Another possibility involves the immune system. Endometriosis-related cancers often have distinct immune profiles that significantly differ from de novo tumours. At the same time, many aspects of the defence system are changed in endometriosis, including macrophages, lymphocytes, and natural killer cell functions [53], leading to the hypothesis of the involvement of a changed immune system in ovarian cancer progression. However, it is still not fully established whether immunological changes found in patients with endometriosis are the cause or a secondary result.

Endometrial cancer

Endometrial cancer is common but has better prognosis, with the overall 5-year survival rate reaching almost 85% [54]. Some studies, similarly to ovarian cancer, suggest an association between endometriosis and endometrial cancer with a possible significantly higher rate [34].

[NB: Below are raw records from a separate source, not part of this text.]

(** [r] turns on the declaration: [r] more lines of indentation. *)
Lemma flood (r : nat) :
  forall j e,
    lines (document e) = flooded_lines above below lineText j ->
    exists e',
      scan language r (length above + j) e = Some e'
      /\ lines (document e') = flooded_lines above below lineText (j + r)
      /\ length (applied e') = length (applied e) + r.
Proof.
  induction r as [|r IH]; intros j e H; simpl.
  - exists e. rewrite !Nat.add_0_r. auto.
  - destruct (flood_step e j H) as (e1 & -> & H1 & Hlen1).
    destruct (IH (S j) e1 H1) as (e' & He' & Hlines & Hlen).
    exists e'. rewrite Nat.add_succ_r in He'.
    repeat split; [exact He'| |lia].
    rewrite Hlines. f_equal. lia.
Qed.

End Flood.

Lemma marker_in_window_lines (d d' : TextDocument) (n : nat) :
  lines d = lines d' -> marker_in_window d n -> marker_in_window d' n.
Proof.
  unfold marker_in_window, lineAt. intros H (k & l & Hk & Hl & Hm).
  exists k, l. rewrite <- H. auto.
Qed.

(** *** Family B: the loop and its own blocks *)

Lemma concat_repeat_snoc {A} (b : list A) (j : nat) :
  concat (repeat b (S j)) = concat (repeat b j) ++ b.
Proof.
  induction j as [|j IH]; simpl; [now rewrite app_nil_r|].
  simpl in IH. rewrite <- app_assoc. f_equal. exact IH.
Qed.

Lemma length_concat_repeat {A} (b : list A) (j : nat) :
  length (concat (repeat b j)) = j * length b.
Proof.
  induction j as [|j IH]; simpl; [reflexivity|].
  rewrite length_app, IH. reflexivity.
Qed.

Section Copies.

Variables (language lineText : jsstring) (parsed : declaration).
Variables (above below : list jsstring).

Hypothesis HB : language = javascript \/ language = typescript.
Hypothesis Hparsed : parseFunctionOrClass lineText language = Some parsed.
Hypothesis Hsingle : single_line lineText.
Hypothesis Hwindow :
  forall d,
    lines d = documented_lines above below (block_of language lineText parsed)
                               lineText 0 ->
    ~ marker_in_window d (length above).

Lemma block_length :
  length (block_of language lineText parsed) = block_height parsed.
Proof.
  destruct (parse_single_line _ _ _ Hparsed Hsingle) as [Hnm Hps].
  unfold block_of, block_height.
  rewrite length_map, (family_B_lines _ _ _ HB Hnm Hps).
  rewrite !length_app, length_map. simpl. lia.
Qed.

Lemma block_end :
  exists pre,
    block_of language lineText parsed
    = pre ++ [indentation lineText ++ lit " * @returns {any} DESCRIPTION";
              indentation lineText ++ lit " */"].
Proof.
  destruct (parse_single_line _ _ _ Hparsed Hsingle) as [Hnm Hps].
  unfold block_of. rewrite (family_B_lines _ _ _ HB Hnm Hps).
  rewrite app_assoc, map_app. eexists. reflexivity.
Qed.

Lemma lineText_no_marker : ~ has_marker lineText.
Proof.
  intros Hm.
  apply (Hwindow {| languageId := language;
                    lines := documented_lines above below
                               (block_of language lineText parsed) lineText 0 |});
    [reflexivity|].
  exists (length above), lineText. repeat split; [lia|lia| |exact Hm].
  unfold lineAt, documented_lines. cbn [lines repeat concat app].
  apply nth_error_exact.
Qed.

Lemma documented_prefix (j : nat) :
  length (above ++ concat (repeat (block_of language lineText parsed) j))
  = length above + j * block_height parsed.
Proof. now rewrite length_app, length_concat_repeat, block_length. Qed.

Lemma documented_lineAt (d : TextDocument) (j : nat) :
  lines d = documented_lines above below (block_of language lineText parsed)
                             lineText j ->
  lineAt d (length above + j * block_height parsed) = Some lineText.
Proof.
  intros H. unfold lineAt. rewrite H. unfold documented_lines.
  rewrite app_assoc, <- documented_prefix. apply nth_error_exact.
Qed.
(** C6 (as amended).  [data_details] never fails on a table.  It removes
    Orbiting Body, Neo Reference ID and Equinox from the caller's table,
    whichever of them are present, keeping the rows and every other
    column; it returns the triple of the row count, the column count
    (the original count less the number of columns removed) and the
    remaining column names in their order.  The table itself is not
    part of the returned value. *)
Theorem data_details_prunes_in_place (st : State) (r : ref) (t : DataFrame) :
  store st !! r = Some t ->
  data_details r st =
    (Ok (OTuple [OInt (Z.of_nat (length (rows t)));
                 OInt (Z.of_nat (length (columns t)) - Z.of_nat (pruned_present t));
                 OList (OStr <$> filter (fun c => c ∉ pruned_columns) (columns t))]),
     mkState (<[r := without pruned_columns t]> (store st)) (output st)) /\
  columns (without pruned_columns t) =
    filter (fun c => c ∉ pruned_columns) (columns t) /\
  (forall c, c ∈ pruned_columns -> c ∉ columns (without pruned_columns t)) /\
  index (without pruned_columns t) = index t /\
  (forall c, c ∉ pruned_columns -> getitem (without pruned_columns t) c = getitem t c).
Proof.
  intros Hr. split; [|split; [done|split; [|split]]].
  - rewrite (data_details_eq _ _ _ Hr).
    pose proof (length_without pruned_columns t) as Hlen.
    replace (Z.of_nat (length (columns (without pruned_columns t))))
      with (Z.of_nat (length (columns t)) - Z.of_nat (pruned_present t));
      [done|unfold pruned_present; lia].
  - intros c Hc [Hn _]%list_elem_of_filter. done.
  - apply index_without.
  - intros c. apply getitem_without.
Qed.

Lemma data_details_prunes_in_place_witness :
  data_details 0%nat (mkState [approaches] []) =
    (Ok (OTuple [OInt 3; OInt 2; OList [OStr "Name"; OStr "Close Approach Date"]]),
     mkState [without pruned_columns approaches] []) /\
  columns (without pruned_columns approaches) = ["Name"; "Close Approach Date"].
Proof.
  destruct (data_details_prunes_in_place (mkState [approaches] []) 0%nat approaches)
    as (Hrun & Hcols & _).
  - reflexivity.
  - split; [exact Hrun | exact Hcols].
Defined.

(** C6 (as stated) fails: the value returned is a triple of two
    integers and a list, with no table in it. *)
Lemma data_details_returns_no_table :
  exists o st',
    data_details 0%nat (mkState [approaches] []) = (Ok o, st') /\
    o = OTuple [OInt 3; OInt 2; OList [OStr "Name"; OStr "Close Approach Date"]] /\
    ~ returns_table_with_details o.
Proof.
  eexists _, _. split; [vm_compute; reflexivity|]. split; [reflexivity|].
  intros (r & n & m & names & H). discriminate H.
Qed.

(** C2.  The module body fails at its first statement, whatever the
    names [pd], [np] and [plt] are bound to and whatever the files hold:
    the call of [load_data] lacks its argument.  No object is created
    and nothing is printed or drawn.  Moreover, in the module as
    shipped, without imports, [load_data] fails on every path because
    [pd] is not defined. *)
Theorem main_fails_before_loading :
  (forall lib env st,
     main lib env st =
       (Err (Exn TypeError
               "load_data() missing 1 required positional argument: 'filename'"),
        st)) /\
  (forall files path st,
     load_data (shipped files) path st =
       (Err (Exn NameError "name 'pd' is not defined"), st)).
Proof. split; reflexivity. Qed.
(* ===================================================================== *)
(* pyod.models.mcd : outlier detection with the Minimum Covariance        *)
(* Determinant estimator.  A shallow embedding of the MCD facade          *)
(* (src/pyod/models/mcd.py) and of the collaborators it delegates to,     *)
(* followed by the properties established for it.                         *)
(* ===================================================================== *)

From HB Require Import structures.
From mathcomp Require Import ssreflect ssrfun ssrbool eqtype ssrnat div seq path.
From mathcomp Require Import choice bigop fintype order ssralg ssrnum ssrint.
From mathcomp Require Import rat matrix archimedean.

Set Implicit Arguments.
Unset Strict Implicit.
Unset Printing Implicit Defensive.

Import Order.TTheory GRing.Theory Num.Theory.
Local Open Scope ring_scope.

(* --------------------------------------------------------------------- *)
(* Exceptions                                                             *)
(* --------------------------------------------------------------------- *)

(* Attributes that methods of this module look up on an object. *)
Inductive attr :=
  | a_detector_ | a_decision_scores_ | a_threshold_ | a_labels_
  | a_raw_location_ | a_raw_covariance_ | a_raw_support_
  | a_location_ | a_covariance_ | a_precision_ | a_support_ | a_dist_.
(** * Weather tracker (src/main.py): a shallow embedding and its properties

    The development follows the FastAPI application of [src/main.py]:
    the ORM rows ([User], [City], [DefaultCity]), the weather fetch
    ([fetch_weather]), the request handlers, and the concurrent refresh
    ([update_city] under [asyncio.gather]).

    Conventions.
    - A Python [int] is a [Z]; a Python [float] is a primitive [float].
    - A naive [datetime] is the number of microseconds since the epoch, a
      [timedelta] a number of microseconds: both are exact in Python, so
      [now - city.updated_at > timedelta(minutes=15)] is integer arithmetic.
    - A value decoded from JSON is a [pyval]; [PNone] is Python's [None].
      [city.temperature] holds the value that was assigned to it.
    - A call that may raise returns an [outcome].
    - A table is the list of its rows in insertion order; a query filters
      it, [first()] takes the head. *)

From Stdlib Require Import ZArith String List Lia PrimFloat SpecFloat FloatOps.
From stdpp Require Import base option list relations.

Local Open Scope string_scope.
Local Open Scope list_scope.
Local Open Scope Z_scope.

(** ** Python values and exceptions *)

#[local] Set Warnings "-register-all".

Inductive pyval : Type :=
| PNone
| PBool (b : bool)
| PInt (z : Z)
| PFloat (f : float)
| PStr (s : string)
| PList (l : list pyval)
| PDict (d : list (string * pyval)).

(** The exception classes the modelled code can meet.  All of them derive
    from [Exception]; cancellation of a request is outside the model. *)
Inductive exn : Type :=
| AttributeError
| ClientError
| TimeoutError
| ContentTypeError
| JSONDecodeError
| OverflowError
| StatementError
| IntegrityError.

Inductive outcome (A : Type) : Type :=
| Returns (a : A)
| Raises (e : exn).
Arguments Returns {A} a.
Arguments Raises {A} e.

Definition obind {A B} (m : outcome A) (k : A -> outcome B) : outcome B :=
  match m with
  | Returns a => k a
  | Raises e => Raises e
  end.

Notation "x <~ m ; k" := (obind m (fun x => k))
  (at level 20, m at level 100, k at level 200, only parsing).

(** [try: body except Exception: handler]. *)
Definition is_Exception (e : exn) : bool := true.

Definition try_except_Exception {A} (body : outcome A) (handler : outcome A)
  : outcome A :=
  match body with
  | Returns a => Returns a
  | Raises e => if is_Exception e then handler else Raises e
  end.

(** [d.get(key, default)] on a dict kept as an association list. *)
Fixpoint dict_get (d : list (string * pyval)) (key : string) (default : pyval)
  : pyval :=
  match d with
  | [] => default
  | (k, v) :: d' => if String.eqb k key then v else dict_get d' key default
  end.

(** [v.get(key, default)]: only a dict has the method. *)
Definition py_get (v : pyval) (key : string) (default : pyval)
  : outcome pyval :=
  match v with
  | PDict d => Returns (dict_get d key default)
  | _ => Raises AttributeError
  end.

(** ** Time *)

Definition datetime := Z.
Definition timedelta := Z.

Definition timedelta_minutes (minutes : Z) : timedelta :=
  minutes * 60 * 1000000.

(** ** Rows *)

Module User.
Record t := mk {
  id : Z;
  username : string;
  password_hash : string;
  is_active : bool
}.
End User.

Module City.
Record t := mk {
  id : Z;
  name : string;
  latitude : float;
  longitude : float;
  temperature : pyval;
  updated_at : option datetime;
  user_id : Z
}.
End City.

Module DefaultCity.
Record t := mk {
  id : Z;
  name : string;
  latitude : float;
  longitude : float
}.
End DefaultCity.

(** The three tables of [cities.db], rows in insertion order. *)
Record Db := mkDb {
  users : list User.t;
  cities : list City.t;
  default_cities : list DefaultCity.t
}.

Definition empty_db : Db := mkDb [] [] [].

Definition set_cities (db : Db) (rows : list City.t) : Db :=
  mkDb (users db) rows (default_cities db).

(** An [INTEGER PRIMARY KEY] left unset on insert: one more than the
    largest key in the table. *)
Definition next_id (ids : list Z) : Z := 1 + foldr Z.max 0 ids.

(** [db.add(City(name=..., latitude=..., longitude=..., user_id=...))]:
    temperature and updated_at are left unset.  The coordinates are kept as
    given, which is what the table holds unless one is a NaN or a negative
    zero (see [sqlite_REAL]). *)
Definition add_City (rows : list City.t) (name : string)
    (latitude longitude : float) (user_id : Z) : list City.t :=
  rows ++ [City.mk (next_id (map City.id rows)) name latitude longitude
                   PNone None user_id].

(** ** The weather provider *)

(** What [session.get] and [response.json()] give for one request. *)
Inductive http_result : Type :=
| Transport (e : exn)
| Response (status : Z) (json : outcome pyval).

(** An [aiohttp.ClientSession], seen from the one request the program makes:
    the forecast for a coordinate pair. *)
Definition ClientSession := float -> float -> http_result.

Definition fetch_weather_try (r : http_result) : outcome pyval :=
  match r with
  | Transport e => Raises e
  | Response status json =>
      if negb (status =? 200) then Returns PNone
      else
        data <~ json;
        current_weather <~ py_get data "current_weather" (PDict []);
        py_get current_weather "temperature" PNone
  end.

Definition fetch_weather (session : ClientSession) (latitude longitude : float)
  : outcome pyval :=
  try_except_Exception (fetch_weather_try (session latitude longitude))
                       (Returns PNone).

(** ** Refresh of one city *)

(** One [fetch_weather] invocation, tagged with the id of the city whose
    [update_city] coroutine made it. *)
Record fetch_call := mkCall {
  call_city : Z;
  call_latitude : float;
  call_longitude : float
}.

In endometrial cancer, apoptosis is often considered to be responsible for the development of this type of cancer. With a rate 3 times above control values, KARAS LC56 polymorphism might be one of the factors involved in the development and progression of this disease [55], but the low numbers of patients evaluated in this study make any conclusion questionable. A recent study showed that apoptosis inducer apoptosis-stimulating p53 protein 2 (ASPP2) might be strongly involved because its suppression promoted malignancy. The exact mechanism of action showed that ASPP2 acts via Yes-associated protein and lipolysis-stimulated lipoprotein receptor [56]. If these in vitro experiments are further confirmed, ASPP2 might be developed into a therapeutic target. However, new diagnostic or therapeutic processes are lacking [6].

Conclusions

Both endometriosis and ovarian cancer are multifactorial diseases, so it is not surprising that even after decades of intensive research, more questions than answers remain. The evidence suggesting that patients with endometriosis have a higher risk of developing ovarian cancer is interesting but unclear because the data are often contradictory. One of the reasons for such a discrepancy might be the fact that most of the results are from retrospective cohort studies of hospitalized patients. The vast amount of these studies offers little actual information because the results differ widely based on exclusion criteria.

The mechanisms resulting in malignant transformation are unclear, and the fact that benign or at least benign-appearing ovarian masses are often detected several years before cancer diagnosis [57] makes the situation more problematic. Even more inconclusive is the question of the extent to which endometriosis-ovarian cancer is causative. Somatic mutations of PIK3CA, PTEN, and ARID1A might play a role in the disease progression and malignant transformation. The list of potential molecules that might be involved is rather long but is almost always based on a simple comparison of the levels of expression in patients with endometriosis and ovarian (or other) cancer. To some extent, it is almost certain that a detailed study will find differences in the levels of some molecules, making these results interesting but clinically questionable. The possible mechanisms of action remain, however, at the theoretical level only. At present, not a single marker can be used for diagnosis, let alone treatment. Even though endometriosis is a serious health problem, the incidence of ovarian cancer is 3 times higher after in vitro fertilization [58]. In addition, the question of how to identify patients diagnosed with endometriosis who might be at high risk of developing ovarian cancer remains critical but unanswered.

Clearly more research and fundamentally new experimental approaches are necessary for better understanding and treatment of endometriosis and endometriosis-related morbidity.

Disclosure

The authors report no conflict of interest.